== ASSIGNMENT ==
Each line with the word "Hlen" must appear in the answer, copied from the records.

[Saved entries]
(* ===== verification/SlabHeal.v ===== *)
(** * The slab heal ([src/internal/slabheal/slabheal.go] and [runSlabHeal] of
    [src/cmd/gha-fleet/main.go])

    A member whose unreclaimable slab exceeds its budget may drain itself and
    reboot, one member at a time. *)

From S2P Require Import Prelude PressureGate PressurePublish MemberDrain MemberDrainFacts.

Local Open Scope Z_scope.
Local Open Scope go_scope.

(** ** The decision *)

Record Facts := {
  SUnreclaimBytes : Z;
  ThresholdBytes : Z;
  SelfState : string;
  OtherStates : gmap string string;
  NonWarmOccupants : Z;
  LastHealAt : Time;
  Cooldown : Duration;
  Facts_Now : Time;
}.

(** The reason is its format and arguments. *)
Record HealDecision := {
  Heal : bool;
  HealReason : string * list string;
}.

Definition refuse (format : string) (args : list string) : HealDecision :=
  {| Heal := false; HealReason := (format, args) |}.

(** The other members whose gate is not open; the loop walks a map, so which of
    them the refusal names depends on Go's iteration order. *)
Definition not_open (states : gmap string string) : list (string * string) :=
  filter (λ ms, ms.2 ≠ "open") (map_to_list states).

Definition Decide (f : Facts) : HealDecision :=
  if ThresholdBytes f =? 0 then refuse "threshold is zero; refusing to heal on an unset budget" []
  else if SUnreclaimBytes f <=? ThresholdBytes f
  then refuse "SUnreclaim %d is within the %d budget" [pretty (SUnreclaimBytes f); pretty (ThresholdBytes f)]
  else if negb (bool_decide (SelfState f = "open"))
  then refuse "own gate is %q; a closed gate belongs to its operator" [SelfState f]
  else match not_open (OtherStates f) with
       | (member, state) :: _ => refuse "member %s gate is %q; one member heals at a time" [member; state]
       | [] =>
           if 0 <? NonWarmOccupants f
           then refuse "%d non-warm occupants; healing waits for a quiet member" [pretty (NonWarmOccupants f)]
           else if negb (IsZero (LastHealAt f)) && (Sub (Facts_Now f) (LastHealAt f) <? Cooldown f)
           then refuse "healed %s ago, inside the %s cooldown; a reboot that did not help needs a human" []
           else {| Heal := true;
                   HealReason := ("SUnreclaim %d exceeds the %d budget on a quiet open member",
                     [pretty (SUnreclaimBytes f); pretty (ThresholdBytes f)]) |}
       end.

Definition PreferAttributed (attributed : Z) (attributedOK : bool) (counter : Z) : Z * string :=
  if attributedOK then (attributed, "memcg-attributed") else (counter, "meminfo-counter").

Definition HealReasonPrefix : string := "slab-heal: ".

(** ** The command *)

(** [%.1f] of a number of bytes divided by 2^30: tenths, rounded half to even. *)
Definition round_half_even (n d : Z) : Z :=
  let q := n / d in
  match (2 * (n `mod` d)) ?= d with
  | Lt => q
  | Gt => q + 1
  | Eq => if Z.even q then q else q + 1
  end.
Definition gib (n : Z) : string :=
  let tenths := round_half_even (n * 10) (2 ^ 30) in
  pretty (tenths / 10) +:+ "." +:+ pretty (tenths `mod` 10).

Definition heal_reason (sunreclaim : Z) (source : string) (threshold : Z) : string :=
  HealReasonPrefix +:+ "SUnreclaim " +:+ gib sunreclaim +:+ " GiB (" +:+ source +:+ ") over the "
  +:+ gib threshold +:+ " GiB budget".

Inductive HealOutcome :=
  | Reported (decision : HealDecision)
  | DrainFailed (e : error)
  | NotDrained
  | Rebooting (reason : string).

(** The command after it has gathered its facts: the slab measurement is the one
    [PreferAttributed] picks. *)
Definition runSlabHeal {W} (deps : Deps W) (f : Facts) (source : string) (o : Options) (apply : bool)
    (fuel : nat) (w : W) : option (W * HealOutcome) :=
  let decision := Decide f in
  if negb (Heal decision) || negb apply then Some (w, Reported decision)
  else
    let reason := heal_reason (SUnreclaimBytes f) source (ThresholdBytes f) in
    let options := {| Drain_MemberName := Drain_MemberName o; Drain_Reason := reason; TimerUnit := TimerUnit o;
                      Timeout := Timeout o; Poll := Poll o; Drain_Apply := true; FenceOnly := false |} in
    match Drain deps options fuel w with
    | None => None
    | Some (w', Err e) => Some (w', DrainFailed e)
    | Some (w', Ok r) => Some (w', if negb (R_Drained r) then NotDrained else Rebooting reason)
    end.

(** * Correctness *)

(** the heal is timid. It is decided exactly when the slab exceeds a non-zero
    budget, this member's gate and every other member's gate are open, no job
    occupies the member, and any previous heal is at least the cooldown ago. *)
Theorem Decide_timid f :
  Heal (Decide f) = true ↔
  ThresholdBytes f ≠ 0 ∧ ThresholdBytes f < SUnreclaimBytes f ∧ SelfState f = "open" ∧
  map_Forall (λ _ s, s = "open") (OtherStates f) ∧ NonWarmOccupants f ≤ 0 ∧
  (LastHealAt f = zero_time ∨ Cooldown f ≤ Sub (Facts_Now f) (LastHealAt f)).
Proof.
  assert (not_open (OtherStates f) = [] ↔ map_Forall (λ _ s, s = "open") (OtherStates f)) as Hopen.
  { unfold not_open. split.
    - intros Hnil m s Hm. destruct (decide (s = "open")) as [|Hne]; [done|].
      assert ((m, s) ∈ filter (λ ms : string * string, ms.2 ≠ "open") (map_to_list (OtherStates f))) as Hin
        by by rewrite list_elem_of_filter, elem_of_map_to_list.
      rewrite Hnil in Hin. set_solver.
    - intros Hall. apply elem_of_nil_inv. intros [m s] [Hne Hin%elem_of_map_to_list]%list_elem_of_filter.
      by apply Hne, (Hall m s). }
  unfold Decide. destruct (Z.eqb_spec (ThresholdBytes f) 0); simpl; [naive_solver|].
  destruct (Z.leb_spec (SUnreclaimBytes f) (ThresholdBytes f)); simpl; [split; [done|lia]|].
  case_bool_decide; simpl; [|naive_solver].
  destruct (not_open (OtherStates f)) as [|[m s] l]; simpl.
  2:{ split; [done|]. intros (_ & _ & _ & H'%Hopen & _). done. }
  destruct (Z.ltb_spec 0 (NonWarmOccupants f)); simpl; [split; [done|lia]|].
  unfold IsZero. case_bool_decide; simpl.
  - split; [|done]. intros _. split_and!; try done; [by apply Hopen|by left].
  - destruct (Z.ltb_spec (Sub (Facts_Now f) (LastHealAt f)) (Cooldown f)); simpl; split; try done.
    + intros (_ & _ & _ & _ & _ & [?|?]); [done|lia].
    + intros _. split_and!; try done; [by apply Hopen|by right].
Qed.

(** ** The published reason never fits *)

Lemma pretty_N_go_length x s : (String.length s ≤ String.length (pretty_N_go x s))%nat.
Proof.
  revert s. induction (N.lt_wf_0 x) as [x _ IH]; intros s.
  destruct (decide (0 < x)%N) as [Hx|Hx].
  - rewrite pretty_N_go_step by done.
    specialize (IH (x `div` 10)%N ltac:(apply N.div_lt; lia) (String (pretty_N_char (x `mod` 10)) s)). simpl in IH. lia.
  - assert (x = 0%N) as -> by lia. by rewrite pretty_N_go_0.
Qed.

Lemma pretty_N_length (x : N) : (1 ≤ String.length (pretty x))%nat.
Proof.
  unfold pretty, pretty_N. case_decide as Hx; [simpl; lia|]. rewrite pretty_N_go_step by lia.
  pose proof (pretty_N_go_length (x `div` 10)%N (String (pretty_N_char (x `mod` 10)) "")) as H. simpl in H. lia.
Qed.

Lemma pretty_Z_length (x : Z) : (1 ≤ String.length (pretty x))%nat.
Proof. destruct x; simpl; [lia|apply pretty_N_length|]. rewrite length_app_string. simpl. lia. Qed.

Lemma gib_length n : (3 ≤ String.length (gib n))%nat.
Proof.
  unfold gib. rewrite !length_app_string.
  pose proof (pretty_Z_length (round_half_even (n * 10) (2 ^ 30) / 10)).
  pose proof (pretty_Z_length (round_half_even (n * 10) (2 ^ 30) `mod` 10)).
  change (String.length ".") with 1%nat. lia.
Qed.

Definition slab_source (source : string) : Prop := ∃ a ok c, source = (PreferAttributed a ok c).2.

Lemma heal_reason_length n source t : slab_source source → (64 < String.length (heal_reason n source t))%nat.
Proof.
  intros (a & ok & c & ->). unfold heal_reason, HealReasonPrefix. rewrite !length_app_string.
  pose proof (gib_length n). pose proof (gib_length t).
  destruct ok; cbn [PreferAttributed snd];
    repeat match goal with |- context [String.length (String ?a ?b)] =>
      let v := eval vm_compute in (String.length (String a b)) in
      change (String.length (String a b)) with v end; lia.
Qed.

Lemma ForceClosed_long previous sample p now reason s :
  ForceClosed previous sample p now reason = Ok s → (String.length reason ≤ 64)%nat.
Proof.
  unfold ForceClosed. intros H. apply bind_Ok in H as ([] & _ & ([] & _ & ([] & H & _)%bind_Ok)%bind_Ok).
  apply fail_if_Ok, orb_false_iff in H as [_ H%Nat.ltb_ge]. done.
Qed.

Section never.
Context (member path : string) (policy : Policy)
  (listing : Time → result (list Instance_)) (gate_env : Time → PublishEnv)
  (marker_fault : Time → option error) (probe : Time → result Sample)
  (active : Time → result bool) (start_fault : Time → option error)
  (cancelled : Time → bool) (oversleep : Time → Duration) (runs : Time → list timer_run).

Abbreviation deps := (deployed member path policy listing gate_env marker_fault probe active start_fault
  cancelled oversleep runs).

Lemma ForceClose_short env reason h h' scheduler :
  reason ≠ "" → ForceClose env member path policy reason h = (h', Ok scheduler) → (String.length reason ≤ 64)%nat.
Proof.
  intros Hne. unfold ForceClose, gate_publish.
  match goal with |- context [Reconcile env ?o h] => set (opts := o) end.
  destruct (Reconcile env opts h) as [h1 [r|e]] eqn:E; [|done]. intros _.
  apply Reconcile_applied in E as (_ & _ & prev & now & _ & Hst & _); [|done].
  unfold next_state, opts in Hst. simpl in Hst. rewrite bool_decide_eq_false_2 in Hst by done.
  by apply ForceClosed_long in Hst.
Qed.

(** The options the heal drains with. *)
Definition heal_options (f : Facts) (source : string) (o : Options) : Options := {|
  Drain_MemberName := Drain_MemberName o;
  Drain_Reason := heal_reason (SUnreclaimBytes f) source (ThresholdBytes f); TimerUnit := TimerUnit o;
  Timeout := Timeout o; Poll := Poll o; Drain_Apply := true; FenceOnly := false |}.

(** the automated heal can never reboot a member, and stops its publisher. The
    reason it drains with is always longer than the 64 bytes a forced closure
    accepts, so whatever the cluster, the files and the clock do, the drain fails
    and no reboot is requested; and when the marker was written before the
    refusal, it stays, and from then on every publisher cycle fails too. *)
Theorem slab_heal_never_reboots f source o apply fuel w w' outcome :
  slab_source source →
  runSlabHeal deps f source o apply fuel w = Some (w', outcome) →
  (∀ reason, outcome ≠ Rebooting reason) ∧
  (Heal (Decide f) = true → apply = true → is_Ok (normalised (heal_options f source o)) = true →
   marker_fault w.2 = None →
   (∃ e, outcome = DrainFailed e) ∧
   ∀ env apply' probe', (publish_cycle env member path policy apply' "" probe' w'.1).1 = w'.1 ∧
     is_Ok (publish_cycle env member path policy apply' "" probe' w'.1).2 = false).
Proof.
  intros Hsrc H. unfold runSlabHeal in H.
  destruct (negb (Heal (Decide f)) || negb apply) eqn:Hskip.
  { injection H as <- <-. split; [done|]. intros Hh Ha. by rewrite Hh, Ha in Hskip. }
  fold (heal_options f source o) in H.
  assert (64 < String.length (heal_reason (SUnreclaimBytes f) source (ThresholdBytes f)))%nat as Hlen
    by by apply heal_reason_length.
  assert (Drain_Reason (heal_options f source o) ≠ "") as Hne
    by (simpl; intros Heq; rewrite Heq in Hlen; simpl in Hlen; lia).
  assert (Drain_Apply (heal_options f source o) = true) as Hap by done.
  destruct (Drain deps (heal_options f source o) fuel w) as [[w1 r]|] eqn:ED; [|done].
  assert (is_Ok r = false) as Hfail.
  { destruct (is_Ok r) eqn:Hok; [exfalso|done]. destruct (normalised (heal_options f source o)) as [o'|e] eqn:Hn.
    - destruct (decide (marker_fault w.2 = None)) as [Hmf|Hmf].
      + destruct (Drain_deployed_effect _ _ _ _ _ _ _ _ _ _ _ _ _ _ _ _ _ _ Hap Hn Hne Hmf ED)
          as [_ (_ & env & h & h1 & sch & HF)]; [done|].
        apply ForceClose_short in HF; [|done]. cbn [heal_options Drain_Reason] in HF. lia.
      + destruct (Drain_deployed_refused _ _ _ _ _ _ _ _ _ _ _ _ _ _ _ _ _ Hap (or_intror (or_intror Hmf)) ED).
        congruence.
    - assert (is_Ok (normalised (heal_options f source o)) = false) as Hbad by by rewrite Hn.
      destruct (Drain_deployed_refused _ _ _ _ _ _ _ _ _ _ _ _ _ _ _ _ _ Hap (or_introl Hbad) ED). congruence. }
  destruct r as [r|e]; [done|]. injection H as <- <-. split; [done|]. intros _ _ Hn Hmf. split; [eauto|].
  destruct (normalised (heal_options f source o)) as [o'|] eqn:Hn'; [|done].
  destruct (Drain_deployed_effect _ _ _ _ _ _ _ _ _ _ _ _ _ _ _ _ _ _ Hap Hn' Hne Hmf ED) as [Hm _].
  intros env apply' probe'. apply publish_cycle_long_reason with w.2 (Drain_Reason (heal_options f source o)); [|done].
  cbn [heal_options Drain_Reason]. lia.
Qed.
End never.

(** ** Witness *)

Definition example_facts : Facts := {|
  SUnreclaimBytes := 3 * 2 ^ 30; ThresholdBytes := 2 * 2 ^ 30; SelfState := "open";
  OtherStates := {[ "gha-runner-2" := "open" ]}; NonWarmOccupants := 0; LastHealAt := zero_time;
  Cooldown := 12 * Hour; Facts_Now := 300 * Second |}.
Definition example_heal : option (World * HealOutcome) :=
  runSlabHeal example_deployed example_facts "memcg-attributed" (example_options true) true
    (wait_bound (example_normal true) 0) example_world.
Definition example_heal_world : World := match example_heal with Some (w, _) => w | None => example_world end.
Definition example_heal_outcome : HealOutcome := match example_heal with Some (_, r) => r | None => NotDrained end.

Lemma slab_heal_never_reboots_witness :
  heal_reason (3 * 2 ^ 30) "memcg-attributed" (2 * 2 ^ 30)
    = "slab-heal: SUnreclaim 3.0 GiB (memcg-attributed) over the 2.0 GiB budget" ∧
  (∃ e, example_heal_outcome = DrainFailed e) ∧
  is_Ok (publish_cycle example_publish_env "m1" "/var/lib/gate.json" example_gate_policy true ""
    (Ok (example_sample (140 * Second) 5 0)) example_heal_world.1).2 = false.
Proof.
  split; [vm_compute; reflexivity|].
  destruct (slab_heal_never_reboots "m1" "/var/lib/gate.json" example_gate_policy example_listing
    (λ _, example_publish_env) (λ _, None) (λ t, Ok (example_sample t 5 0)) (λ _, Ok true) (λ _, None)
    (λ _, false) (λ _, 0) example_runs example_facts "memcg-attributed" (example_options true) true
    (wait_bound (example_normal true) 0) example_world example_heal_world example_heal_outcome) as [_ H].
  - exists 0, true, 0. reflexivity.
  - vm_compute. reflexivity.
  - destruct H as [H1 H2].
    + vm_compute. reflexivity.
    + reflexivity.
    + vm_compute. reflexivity.
    + reflexivity.
    + split; [exact H1|]. exact (proj2 (H2 example_publish_env true (Ok (example_sample (140 * Second) 5 0)))).
Defined.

== WRITTEN ANSWER ==
  assert (64 < String.length (heal_reason (SUnreclaimBytes f) source (ThresholdBytes f)))%nat as Hlen
    by (simpl; intros Heq; rewrite Heq in Hlen; simpl in Hlen; lia).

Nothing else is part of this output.